In summary, the rise of big data, Internet, and mobile computing has led to data-driven business, data-driven economy, and even on a greater scale, data-driven society. Certainly, data-driven decision making is not a new thing invented in the 21st century—this is a wisdom as old as the existence of humanity—but the explosion in computing technologies and the leverage of vast amounts of data have revolutionized many aspects of society, including cybersecurity. However, converting data into insights and decisions is a long process that involve many moving parts. These include the collection of data, validation, storage, management, transmission, computation, analysis, presentation (including visualization), and interpretation. On the human side, it involves policy, the different roles of people who are working with the data, how they work together, etc. Then there is the technology side: the nuts and bolts that will enable big data computing and analysis.
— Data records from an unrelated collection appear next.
(** * compute.toys: editor state, compiler diagnostics and runtime controls

  A shallow embedding of the orchestration code of the shader playground:

  - [Atoms]: the jotai atoms of [lib/atoms/atoms] (the code text, the
    play/reset/reload flags, the stored parse error, the loaded
    textures, the entry points and the slider map) with their initial
    values, and the primitive-atom read and write operations;
  - [Editor]: the [parseError] effect of the Monaco component, which
    turns the stored parse error into the marker list handed to
    [monaco.editor.setModelMarkers];
  - [Controller]: the reload controller and the registry reconciliation,
    which are not part of the reviewed sources and are modelled from the
    design document.

  Numbers of the source ([row], [col], line numbers, columns) are JavaScript
  numbers holding integers; they are modelled as [Z]. *)

From stdpp Require Import base numbers option list strings pretty gmap.

Local Open Scope Z_scope.

(** ** The atoms *)

Module Atoms.

(** [DEFAULT_SHADER]: the template literal of the source, line for line. *)
Definition DEFAULT_SHADER : string := "
@stage(compute) @workgroup_size(16, 16)
fn main_image(@builtin(global_invocation_id) id: uint3) {
    // Viewport resolution (in pixels)
    let screen_size = uint2(textureDimensions(screen));

    // Prevent overdraw for workgroups on the edge of the viewport
    if (id.x >= screen_size.x || id.y >= screen_size.y) { return; }

    // Pixel coordinates (centre of pixel, origin at bottom left)
    let fragCoord = float2(float(id.x) + .5, float(screen_size.y - id.y) - .5);

    // Normalised pixel coordinates (from 0 to 1)
    let uv = fragCoord / float2(screen_size);

    // Time varying pixel colour
    var col = .5 + .5 * cos(time.elapsed + uv.xyx + float3(0.,2.,4.));

    // Convert from gamma-encoded to linear colour space
    col = pow(col, float3(2.2));

    // Output to screen (linear colour space)
    textureStore(screen, int2(id.xy), float4(col, 1.));
}
".

(** [ParseError], as the literal stored in [parseErrorAtom] shapes it. *)
Record Position := { row : Z; col : Z }.

Record ParseError := {
  summary : string;
  position : Position;
  success : bool
}.

(** The entries of [entryPointsAtom] are entry point names. *)
Abbreviation EntryPoint := string (only parsing).

(** [React.MutableRefObject<UniformSliderRef>]: a reference cell, named by
    its address. *)
Abbreviation SliderRef := nat (only parsing).

(** The store: one field per exported atom, holding the atom's value. *)
Record Store := {
  codeAtom : string;
  playAtom : bool;
  resetAtom : bool;
  hotReloadAtom : bool;
  manualReloadAtom : bool;
  parseErrorAtom : ParseError;
  loadedTexturesAtom : list string;
  entryPointsAtom : list EntryPoint;
  sliderRefMapAtom : gmap string SliderRef
}.

(** The initial value given to each [atom(...)] call. *)
Definition initialStore : Store := {|
  codeAtom := DEFAULT_SHADER;
  playAtom := true;
  resetAtom := false;
  hotReloadAtom := false;
  manualReloadAtom := false;
  parseErrorAtom :=
    {| summary := EmptyString;
       position := {| row := 0; col := 0 |};
       success := true |};
  loadedTexturesAtom := ["/textures/blank.png"; "/textures/blank.png"];
  entryPointsAtom := [];
  sliderRefMapAtom := ∅
|}.

(** [const [code, setCode] = useAtom(codeAtom)]: a primitive atom of type
    [string]. Reading gives the stored string; writing replaces it. The
    editor's [onChange] handler calls [setCode(value)]. *)
Definition code (st : Store) : string := codeAtom st.

Definition setCode (value : string) (st : Store) : Store := {|
  codeAtom := value;
  playAtom := playAtom st;
  resetAtom := resetAtom st;
  hotReloadAtom := hotReloadAtom st;
  manualReloadAtom := manualReloadAtom st;
  parseErrorAtom := parseErrorAtom st;
  loadedTexturesAtom := loadedTexturesAtom st;
  entryPointsAtom := entryPointsAtom st;
  sliderRefMapAtom := sliderRefMapAtom st
|}.

(** [const [parseError, setParseError] = useAtom(parseErrorAtom)]: the
    same for the stored parse error. *)
Definition parseError (st : Store) : ParseError := parseErrorAtom st.

Definition setParseError (value : ParseError) (st : Store) : Store := {|
  codeAtom := codeAtom st;
  playAtom := playAtom st;
  resetAtom := resetAtom st;
  hotReloadAtom := hotReloadAtom st;
  manualReloadAtom := manualReloadAtom st;
  parseErrorAtom := value;
  loadedTexturesAtom := loadedTexturesAtom st;
  entryPointsAtom := entryPointsAtom st;
  sliderRefMapAtom := sliderRefMapAtom st
|}.

(** A run of editor change events, oldest first. *)
Definition edits (values : list string) (st : Store) : Store :=
  foldl (λ acc value, setCode value acc) st values.

End Atoms.

(** ** The Monaco component *)

Module Editor.
Import Atoms.

(** *** The text model

    The part of Monaco's [ITextModel] that the effect calls. A model
    always has at least one line (the empty document is one empty line);
    line numbers and columns start at 1. *)
Record TextModel := {
  firstLine : string;
  moreLines : list string
}.

Definition modelLines (model : TextModel) : list string :=
  firstLine model :: moreLines model.

Definition getLineCount (model : TextModel) : Z :=
  Z.of_nat (length (modelLines model)).

(** [getLineContent] throws "Illegal value for lineNumber" outside
    [1 .. getLineCount()]; [None] stands for the exception. *)
Definition getLineContent (model : TextModel) (lineNumber : Z) : option string :=
  if bool_decide (lineNumber < 1 ∨ lineNumber > getLineCount model) then None
  else modelLines model !! Z.to_nat (lineNumber - 1).

(** [getLineMaxColumn]: the column after the last character. *)
Definition getLineMaxColumn (model : TextModel) (lineNumber : Z) : option Z :=
  content ← getLineContent model lineNumber;
  Some (Z.of_nat (String.length content) + 1).

(** Monaco's [firstNonWhitespaceIndex]: only space and tab count as
    whitespace; [-1] when there is no other character. *)
Definition charCode (c : Ascii.ascii) : nat := Ascii.nat_of_ascii c.

Definition isSpaceOrTab (c : Ascii.ascii) : bool :=
  bool_decide (charCode c = 32%nat) || bool_decide (charCode c = 9%nat).

Fixpoint firstNonWhitespaceIndex (str : string) : Z :=
  match str with
  | EmptyString => -1
  | String c rest =>
      if isSpaceOrTab c then
        let i := firstNonWhitespaceIndex rest in
        if i =? -1 then -1 else i + 1
      else 0
  end.

(** [getLineFirstNonWhitespaceColumn]: 0 for an empty or blank line. *)
Definition getLineFirstNonWhitespaceColumn (model : TextModel) (lineNumber : Z)
  : option Z :=
  content ← getLineContent model lineNumber;
  let result := firstNonWhitespaceIndex content in
  Some (if result =? -1 then 0 else result + 1).

(** *** Markers *)

(** [monaco.MarkerSeverity] *)
Inductive MarkerSeverity := Hint | Info | Warning | Error.

(** [IMarkerData], the fields the effect fills in. *)
Record Marker := {
  startLineNumber : Z;
  startColumn : Z;
  endLineNumber : Z;
  endColumn : Z;
  message : string;
  severity : MarkerSeverity
}.

(** *** The effect body

    [mapToMarkers model parseError] is the marker list that the effect
    passes to [monaco.editor.setModelMarkers(model, "owner", ...)], in the
    order of the source: the [success] test, then the range test on the
    reported [line], then the end-of-line adjustment inside the in-range
    branch. [None] stands for an exception of a model accessor. *)
Definition mapToMarkers (model : TextModel) (parseError : ParseError)
  : option (list Marker) :=
  let line := row (position parseError) in
  if success parseError then
    Some []
  else if bool_decide (0 < line) && bool_decide (line < getLineCount model) then
    maxColumn ← getLineMaxColumn model line;
    let line :=
      if bool_decide (col (position parseError) = maxColumn)
      then line + 1   (* naga emits some weird positions *)
      else line in
    firstColumn ← getLineFirstNonWhitespaceColumn model line;
    lastColumn ← getLineMaxColumn model line;
    Some [ {| startLineNumber := line;
              startColumn := firstColumn;
              endLineNumber := line;
              endColumn := lastColumn;
              message := summary parseError;
              severity := Error |} ]
  else
    lastColumn ← getLineMaxColumn model (getLineCount model);
    Some [ {| startLineNumber := 1;
              startColumn := 1;
              endLineNumber := getLineCount model;
              endColumn := lastColumn;
              message := summary parseError;
              severity := Error |} ].
Lemma insert_permutation x l : Permutation (x :: l) (Py.insert x l).
Proof.
  induction l as [|y l IH]; simpl; [reflexivity|].
  destruct (Py.str_le x y); [reflexivity|].
  rewrite perm_swap. now apply perm_skip.
Qed.

Lemma sorted_permutation l : Permutation l (Py.sorted l).
Proof.
  induction l as [|x l IH]; simpl; [reflexivity|].
  rewrite <- insert_permutation. now apply perm_skip.
Qed.

Lemma insert_sorted x l :
  StronglySorted (fun a b => Py.str_le a b = true) l ->
  StronglySorted (fun a b => Py.str_le a b = true) (Py.insert x l).
Proof.
  induction 1 as [|y l Hs IH Hall]; simpl.
  - repeat constructor.
  - destruct (Py.str_le x y) eqn:Hxy.
    + constructor; [now constructor|]. constructor; [exact Hxy|].
      eapply Forall_impl; [|exact Hall].
      intros z Hz. eapply str_le_trans; eauto.
    + constructor; [exact IH|].
      apply Forall_forall. intros z Hz. apply In_insert in Hz.
      destruct Hz as [->|Hz].
      * destruct (String.leb_total x y) as [H|H]; [|exact H].
        unfold Py.str_le in Hxy. congruence.
      * rewrite Forall_forall in Hall. now apply Hall.
Qed.

Lemma sorted_sorted l :
  StronglySorted (fun a b => Py.str_le a b = true) (Py.sorted l).
Proof.
  induction l as [|x l IH]; simpl; [constructor|]. now apply insert_sorted.
Qed.

Lemma sorted_unique l1 l2 :
  StronglySorted (fun a b => Py.str_le a b = true) l1 ->
  StronglySorted (fun a b => Py.str_le a b = true) l2 ->
  Permutation l1 l2 -> l1 = l2.
Proof.
  intros H1. revert l2. induction H1 as [|x l1 Hs1 IH Hall1]; intros l2 H2 Hp.
  - apply Permutation_nil in Hp. now subst.
  - destruct H2 as [|y l2 Hs2 Hall2].
    + apply Permutation_sym, Permutation_nil in Hp. discriminate.
    + assert (Hxy : x = y).
      { rewrite Forall_forall in Hall1, Hall2.
        assert (Hx : In x (y :: l2))
          by (eapply Permutation_in; [exact Hp|now left]).
        assert (Hy : In y (x :: l1))
          by (eapply Permutation_in; [symmetry; exact Hp|now left]).
        destruct Hx as [Hx|Hx]; [now subst|].
        destruct Hy as [Hy|Hy]; [now subst|].
        apply String.leb_antisym; [now apply Hall1|now apply Hall2]. }
      subst y. f_equal. apply IH; [exact Hs2|].
      eapply Permutation_cons_inv; exact Hp.
Qed.

Lemma sorted_of_permutation l1 l2 :
  Permutation l1 l2 -> Py.sorted l1 = Py.sorted l2.
Proof.
  intros Hp. apply sorted_unique; try apply sorted_sorted.
  rewrite <- !sorted_permutation. exact Hp.
Qed.

Lemma getitem_In {V} (m : Py.dict V) k v :
  Py.well_formed m -> (Py.getitem m k = Some v <-> In (k, v) m).
Proof.
  unfold Py.well_formed, Py.keys.
  induction m as [|[k' v'] m IH]; simpl; intros Hnd.
  - split; [discriminate|contradiction].
  - inversion Hnd as [|? ? Hk Hnd']; subst.
    destruct (String.eqb_spec k k') as [->|Hne].
    + split.
      * intros H. inversion H. now left.
      * intros [H|H]; [now inversion H|].
        exfalso. apply Hk. apply in_map_iff. now exists (k', v).
    + rewrite (IH Hnd'). split; [now right|].
      intros [H|H]; [inversion H; congruence|exact H].
Qed.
Pandas: Big Data Analytics in Python
This lesson is aimed at introducing practical tools that are needed to process and analyze data to produce results that can then be used to drive actions and decisions. We assume that data has been collected, then transmitted to the appropriate place for computation and analysis.
Pandas (or pandas according to its proper name) is an open-source software library written for the Python programming language for data manipulation and analysis. In particular, it offers data structures and operations for manipulating numerical tables, time series, text data, and other kinds of data. (Wikipedia) pandas enables automated processing of these large amounts of data. In this lesson we choose to focus on pandas because it is relatively easy for newcomers to learn, it is capable of handling large amounts of data (given the right kind of hardware), and it is a tool that is widely deployed in academia and industry. pandas integrate well with visualization and machine learning tools, which are indispensable when working with big data.
In this lesson module, we will focus on structured tabular data, which is the primary type of data pandas was well designed for. (Since pandas is used in conjunction with Python programming languge, it is actually flexible enough to also store and process unstructured and semi-structured data by leveraging the capabilities existing in other Python libraries.) At the end of this lesson, we will review additional tools and frameworks for truly big data analytics.
Key Points
Big data refers to data sets that are too large or complex, as well as methodologies to tackle such data sets.
Pandas is a powerful data framework for ingesting and processing large amounts of data.